__WHAT YOU ARE ASKED TO DO__: Every record, down to the last line, must be given again exactly.

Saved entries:
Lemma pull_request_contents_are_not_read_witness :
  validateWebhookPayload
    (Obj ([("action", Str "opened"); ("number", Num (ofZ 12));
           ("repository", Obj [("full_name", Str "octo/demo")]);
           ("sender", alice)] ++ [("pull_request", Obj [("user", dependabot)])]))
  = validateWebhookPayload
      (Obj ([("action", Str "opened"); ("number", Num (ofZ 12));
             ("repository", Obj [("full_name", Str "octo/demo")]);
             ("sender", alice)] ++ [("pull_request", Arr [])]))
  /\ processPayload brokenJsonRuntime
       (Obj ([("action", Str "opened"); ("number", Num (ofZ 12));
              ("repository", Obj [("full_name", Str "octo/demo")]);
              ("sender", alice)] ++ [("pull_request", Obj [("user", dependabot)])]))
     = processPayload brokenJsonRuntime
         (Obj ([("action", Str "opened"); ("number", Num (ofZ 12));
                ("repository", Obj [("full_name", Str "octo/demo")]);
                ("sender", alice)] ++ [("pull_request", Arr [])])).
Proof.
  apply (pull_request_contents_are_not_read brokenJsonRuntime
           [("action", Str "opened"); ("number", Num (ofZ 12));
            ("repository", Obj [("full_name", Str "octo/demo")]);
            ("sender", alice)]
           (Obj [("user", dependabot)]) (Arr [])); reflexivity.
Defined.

__REPLY__:
Lemma pull_request_contents_are_not_read_witness :
  validateWebhookPayload
    (Obj ([("action", Str "opened"); ("number", Num (ofZ 12));
           ("repository", Obj [("full_name", Str "octo/demo")]);
           ("sender", alice)] ++ [("pull_request", Obj [("user", dependabot)])]))
  = validateWebhookPayload
      (Obj ([("action", Str "opened"); ("number", Num (ofZ 12));
             ("repository", Obj [("full_name", Str "octo/demo")]);
             ("sender", alice)] ++ [("pull_request", Arr [])]))
  /\ processPayload brokenJsonRuntime
       (Obj ([("action", Str "opened"); ("number", Num (ofZ 12));
              ("repository", Obj [("full_name", Str "octo/demo")]);
              ("sender", alice)] ++ [("pull_request", Obj [("user", dependabot)])]))
     = processPayload brokenJsonRuntime
         (Obj ([("action", Str "opened"); ("number", Num (ofZ 12));
                ("repository", Obj [("full_name", Str "octo/demo")]);
                ("sender", alice)] ++ [("pull_request", Arr [])])).
Proof.
  apply (pull_request_contents_are_not_read brokenJsonRuntime
           [("action", Str "opened"); ("number", Num (ofZ 12));
            ("repository", Obj [("full_name", Str "octo/demo")]);
            ("sender", alice)]
           (Obj [("user", dependabot)]) (Arr [])); reflexivity.
Defined.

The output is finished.